### [What is expected]
In the entries below, some lines contain "Hstep"; work out how many and answer with the figure only.
(Supplied records)
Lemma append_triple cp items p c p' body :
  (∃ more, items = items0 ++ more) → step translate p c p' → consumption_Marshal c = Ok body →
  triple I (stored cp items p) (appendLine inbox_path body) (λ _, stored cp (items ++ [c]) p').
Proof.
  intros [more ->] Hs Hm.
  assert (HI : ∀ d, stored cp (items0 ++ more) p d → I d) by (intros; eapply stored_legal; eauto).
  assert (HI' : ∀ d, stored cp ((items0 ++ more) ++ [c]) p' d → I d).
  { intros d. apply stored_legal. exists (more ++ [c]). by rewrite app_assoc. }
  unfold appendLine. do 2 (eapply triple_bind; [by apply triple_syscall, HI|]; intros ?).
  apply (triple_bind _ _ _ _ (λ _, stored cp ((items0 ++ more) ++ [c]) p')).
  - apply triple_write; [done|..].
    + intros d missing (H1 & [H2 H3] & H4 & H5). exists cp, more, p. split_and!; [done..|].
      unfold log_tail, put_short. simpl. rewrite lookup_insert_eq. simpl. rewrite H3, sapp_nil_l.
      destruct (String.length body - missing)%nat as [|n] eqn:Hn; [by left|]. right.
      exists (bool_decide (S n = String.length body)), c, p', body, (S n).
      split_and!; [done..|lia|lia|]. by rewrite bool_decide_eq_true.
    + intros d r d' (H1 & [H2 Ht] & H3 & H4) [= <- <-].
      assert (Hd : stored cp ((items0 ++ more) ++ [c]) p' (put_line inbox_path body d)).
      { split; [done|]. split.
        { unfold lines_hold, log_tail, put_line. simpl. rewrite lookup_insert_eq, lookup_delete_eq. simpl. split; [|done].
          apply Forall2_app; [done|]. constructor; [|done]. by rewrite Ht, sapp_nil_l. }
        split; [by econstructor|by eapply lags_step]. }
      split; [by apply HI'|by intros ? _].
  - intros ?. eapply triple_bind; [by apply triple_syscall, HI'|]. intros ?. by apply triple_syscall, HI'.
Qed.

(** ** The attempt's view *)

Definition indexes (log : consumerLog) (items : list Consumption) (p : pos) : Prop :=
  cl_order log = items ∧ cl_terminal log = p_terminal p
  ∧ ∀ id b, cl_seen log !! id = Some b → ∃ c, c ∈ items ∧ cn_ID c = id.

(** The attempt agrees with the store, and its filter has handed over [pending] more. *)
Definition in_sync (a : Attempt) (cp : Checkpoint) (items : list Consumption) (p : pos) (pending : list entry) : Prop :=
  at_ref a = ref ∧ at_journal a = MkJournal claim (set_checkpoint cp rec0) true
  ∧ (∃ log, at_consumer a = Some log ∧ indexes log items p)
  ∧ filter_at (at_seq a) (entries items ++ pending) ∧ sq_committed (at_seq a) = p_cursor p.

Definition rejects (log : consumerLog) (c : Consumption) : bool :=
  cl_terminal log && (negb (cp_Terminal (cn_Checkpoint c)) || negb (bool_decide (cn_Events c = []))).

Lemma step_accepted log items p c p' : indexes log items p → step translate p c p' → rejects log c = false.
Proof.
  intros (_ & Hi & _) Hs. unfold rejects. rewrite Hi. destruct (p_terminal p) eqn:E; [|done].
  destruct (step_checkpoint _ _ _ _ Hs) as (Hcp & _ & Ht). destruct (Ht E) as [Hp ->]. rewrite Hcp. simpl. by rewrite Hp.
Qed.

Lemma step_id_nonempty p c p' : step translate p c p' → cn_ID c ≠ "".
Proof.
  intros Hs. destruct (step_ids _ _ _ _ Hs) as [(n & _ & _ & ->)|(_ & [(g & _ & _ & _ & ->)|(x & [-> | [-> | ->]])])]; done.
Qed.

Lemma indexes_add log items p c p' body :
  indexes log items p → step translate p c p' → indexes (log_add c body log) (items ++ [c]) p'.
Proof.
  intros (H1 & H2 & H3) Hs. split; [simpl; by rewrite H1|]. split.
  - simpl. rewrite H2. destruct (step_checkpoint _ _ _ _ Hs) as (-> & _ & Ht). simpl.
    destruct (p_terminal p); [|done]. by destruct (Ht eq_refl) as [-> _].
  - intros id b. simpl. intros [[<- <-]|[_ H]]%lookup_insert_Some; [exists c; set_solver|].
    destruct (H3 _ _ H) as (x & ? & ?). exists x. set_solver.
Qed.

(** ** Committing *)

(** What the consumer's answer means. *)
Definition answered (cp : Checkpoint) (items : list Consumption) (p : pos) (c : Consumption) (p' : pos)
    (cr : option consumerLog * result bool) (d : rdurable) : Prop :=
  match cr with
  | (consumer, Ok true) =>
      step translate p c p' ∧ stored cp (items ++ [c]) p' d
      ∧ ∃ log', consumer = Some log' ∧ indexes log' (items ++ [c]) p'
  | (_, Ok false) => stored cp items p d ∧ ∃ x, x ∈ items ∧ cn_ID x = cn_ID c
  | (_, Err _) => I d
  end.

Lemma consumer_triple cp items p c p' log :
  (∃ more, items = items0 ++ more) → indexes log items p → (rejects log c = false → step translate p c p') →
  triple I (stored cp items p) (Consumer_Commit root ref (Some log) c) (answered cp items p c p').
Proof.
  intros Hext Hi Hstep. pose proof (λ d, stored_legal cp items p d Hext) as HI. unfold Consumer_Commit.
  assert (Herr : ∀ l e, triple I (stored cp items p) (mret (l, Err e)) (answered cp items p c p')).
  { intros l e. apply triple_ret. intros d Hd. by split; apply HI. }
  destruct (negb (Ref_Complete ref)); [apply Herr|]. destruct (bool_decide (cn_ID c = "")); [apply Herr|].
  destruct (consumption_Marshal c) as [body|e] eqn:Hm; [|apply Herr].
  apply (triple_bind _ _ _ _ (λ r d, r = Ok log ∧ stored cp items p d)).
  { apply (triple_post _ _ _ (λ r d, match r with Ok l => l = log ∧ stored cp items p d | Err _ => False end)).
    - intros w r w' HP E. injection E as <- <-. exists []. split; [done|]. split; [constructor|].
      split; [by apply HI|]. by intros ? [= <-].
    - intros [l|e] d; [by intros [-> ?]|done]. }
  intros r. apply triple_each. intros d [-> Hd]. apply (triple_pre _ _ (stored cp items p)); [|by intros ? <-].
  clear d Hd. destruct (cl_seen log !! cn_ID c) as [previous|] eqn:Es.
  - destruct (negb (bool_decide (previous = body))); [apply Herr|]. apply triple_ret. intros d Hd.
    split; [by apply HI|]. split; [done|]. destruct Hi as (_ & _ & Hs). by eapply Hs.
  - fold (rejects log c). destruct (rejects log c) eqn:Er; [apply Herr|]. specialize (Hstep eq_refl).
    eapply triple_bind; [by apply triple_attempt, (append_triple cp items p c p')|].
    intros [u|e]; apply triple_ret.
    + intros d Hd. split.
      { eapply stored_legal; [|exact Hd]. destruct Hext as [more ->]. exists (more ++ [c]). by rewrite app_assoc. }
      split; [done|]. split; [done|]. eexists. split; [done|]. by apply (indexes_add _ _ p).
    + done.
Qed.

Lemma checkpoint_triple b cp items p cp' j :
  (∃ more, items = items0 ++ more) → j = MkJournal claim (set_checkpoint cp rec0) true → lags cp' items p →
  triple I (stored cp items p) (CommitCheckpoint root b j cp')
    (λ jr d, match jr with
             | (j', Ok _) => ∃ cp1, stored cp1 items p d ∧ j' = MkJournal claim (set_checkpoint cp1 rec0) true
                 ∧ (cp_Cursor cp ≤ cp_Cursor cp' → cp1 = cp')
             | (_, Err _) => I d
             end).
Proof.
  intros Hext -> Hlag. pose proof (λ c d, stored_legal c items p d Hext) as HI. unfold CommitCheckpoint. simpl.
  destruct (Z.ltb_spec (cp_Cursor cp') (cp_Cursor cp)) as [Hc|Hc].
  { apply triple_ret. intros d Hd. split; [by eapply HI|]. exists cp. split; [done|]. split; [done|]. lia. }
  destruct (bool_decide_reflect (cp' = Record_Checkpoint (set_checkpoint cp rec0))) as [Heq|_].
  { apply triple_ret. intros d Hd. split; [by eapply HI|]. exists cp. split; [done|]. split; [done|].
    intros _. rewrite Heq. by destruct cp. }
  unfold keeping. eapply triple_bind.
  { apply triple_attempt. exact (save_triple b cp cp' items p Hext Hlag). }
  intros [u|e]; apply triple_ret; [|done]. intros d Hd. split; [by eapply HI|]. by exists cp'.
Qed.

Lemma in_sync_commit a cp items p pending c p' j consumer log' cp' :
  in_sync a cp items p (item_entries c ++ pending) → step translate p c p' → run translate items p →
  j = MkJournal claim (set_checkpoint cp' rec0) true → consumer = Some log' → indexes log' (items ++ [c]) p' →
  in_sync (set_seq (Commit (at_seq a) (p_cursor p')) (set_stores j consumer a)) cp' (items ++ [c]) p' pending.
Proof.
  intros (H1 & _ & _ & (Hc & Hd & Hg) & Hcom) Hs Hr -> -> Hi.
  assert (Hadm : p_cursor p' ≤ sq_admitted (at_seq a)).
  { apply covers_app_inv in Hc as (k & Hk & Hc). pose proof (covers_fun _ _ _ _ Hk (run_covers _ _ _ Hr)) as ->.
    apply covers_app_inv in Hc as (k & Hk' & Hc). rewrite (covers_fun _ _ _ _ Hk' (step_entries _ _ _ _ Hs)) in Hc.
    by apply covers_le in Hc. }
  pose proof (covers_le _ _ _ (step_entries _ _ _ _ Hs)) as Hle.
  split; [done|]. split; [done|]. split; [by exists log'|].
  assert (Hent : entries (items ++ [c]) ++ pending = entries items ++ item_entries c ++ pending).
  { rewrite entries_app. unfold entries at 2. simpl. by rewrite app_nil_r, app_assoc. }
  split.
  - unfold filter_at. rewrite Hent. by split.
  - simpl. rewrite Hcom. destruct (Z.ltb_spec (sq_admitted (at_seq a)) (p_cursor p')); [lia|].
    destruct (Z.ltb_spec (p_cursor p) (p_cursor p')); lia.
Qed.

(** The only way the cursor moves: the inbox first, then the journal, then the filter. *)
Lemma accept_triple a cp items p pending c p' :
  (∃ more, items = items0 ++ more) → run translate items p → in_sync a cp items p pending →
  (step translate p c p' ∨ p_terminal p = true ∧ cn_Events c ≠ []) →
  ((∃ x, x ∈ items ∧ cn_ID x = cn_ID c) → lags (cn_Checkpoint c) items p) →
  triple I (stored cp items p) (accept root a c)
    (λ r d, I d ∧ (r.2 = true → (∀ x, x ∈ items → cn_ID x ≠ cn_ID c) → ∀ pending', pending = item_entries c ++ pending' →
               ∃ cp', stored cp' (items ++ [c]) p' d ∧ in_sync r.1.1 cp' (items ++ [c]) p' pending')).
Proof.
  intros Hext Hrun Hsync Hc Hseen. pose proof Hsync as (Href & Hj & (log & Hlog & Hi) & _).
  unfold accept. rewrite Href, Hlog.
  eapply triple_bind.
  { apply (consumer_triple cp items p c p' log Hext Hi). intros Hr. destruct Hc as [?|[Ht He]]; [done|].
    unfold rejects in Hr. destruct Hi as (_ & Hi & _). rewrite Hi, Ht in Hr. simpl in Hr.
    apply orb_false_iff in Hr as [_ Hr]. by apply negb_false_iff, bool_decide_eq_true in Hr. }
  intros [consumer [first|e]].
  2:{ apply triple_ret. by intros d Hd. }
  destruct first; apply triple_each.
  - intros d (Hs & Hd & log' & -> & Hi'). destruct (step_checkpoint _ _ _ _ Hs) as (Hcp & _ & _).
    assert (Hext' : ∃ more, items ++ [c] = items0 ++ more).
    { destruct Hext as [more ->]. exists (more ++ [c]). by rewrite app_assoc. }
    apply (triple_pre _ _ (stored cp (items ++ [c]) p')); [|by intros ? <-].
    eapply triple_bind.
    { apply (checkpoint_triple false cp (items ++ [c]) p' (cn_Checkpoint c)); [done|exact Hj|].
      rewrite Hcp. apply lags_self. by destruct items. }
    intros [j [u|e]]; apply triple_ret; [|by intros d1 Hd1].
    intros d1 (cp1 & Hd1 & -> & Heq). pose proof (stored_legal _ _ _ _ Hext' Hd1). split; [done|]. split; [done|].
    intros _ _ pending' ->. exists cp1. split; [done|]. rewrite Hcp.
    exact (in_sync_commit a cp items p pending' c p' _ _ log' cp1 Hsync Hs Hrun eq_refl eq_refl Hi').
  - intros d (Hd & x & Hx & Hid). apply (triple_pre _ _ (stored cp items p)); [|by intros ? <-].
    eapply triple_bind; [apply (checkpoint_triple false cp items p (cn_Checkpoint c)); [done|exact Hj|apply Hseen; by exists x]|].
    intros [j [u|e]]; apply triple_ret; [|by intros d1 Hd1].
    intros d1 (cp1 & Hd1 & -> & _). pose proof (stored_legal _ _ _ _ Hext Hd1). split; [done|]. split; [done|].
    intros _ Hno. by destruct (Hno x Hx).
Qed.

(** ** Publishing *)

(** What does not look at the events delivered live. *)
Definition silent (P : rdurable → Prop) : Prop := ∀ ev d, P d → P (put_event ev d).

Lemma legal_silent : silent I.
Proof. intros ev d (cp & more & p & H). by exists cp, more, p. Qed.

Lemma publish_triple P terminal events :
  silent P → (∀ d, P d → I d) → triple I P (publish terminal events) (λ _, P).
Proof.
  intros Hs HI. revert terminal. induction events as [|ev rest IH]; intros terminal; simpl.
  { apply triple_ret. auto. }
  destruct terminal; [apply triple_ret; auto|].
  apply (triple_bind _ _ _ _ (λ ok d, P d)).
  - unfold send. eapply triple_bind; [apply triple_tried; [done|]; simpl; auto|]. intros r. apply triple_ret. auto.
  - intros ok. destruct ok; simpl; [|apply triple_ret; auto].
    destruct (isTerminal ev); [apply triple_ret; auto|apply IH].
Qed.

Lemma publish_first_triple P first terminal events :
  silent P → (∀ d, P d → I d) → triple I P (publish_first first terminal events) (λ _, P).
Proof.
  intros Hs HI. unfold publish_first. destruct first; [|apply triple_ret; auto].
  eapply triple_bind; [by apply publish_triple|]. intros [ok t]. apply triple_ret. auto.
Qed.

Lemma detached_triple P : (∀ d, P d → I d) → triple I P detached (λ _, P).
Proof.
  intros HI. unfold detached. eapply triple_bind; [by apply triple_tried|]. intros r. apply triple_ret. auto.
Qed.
(End Supplied records)
### [Answer for the task]
2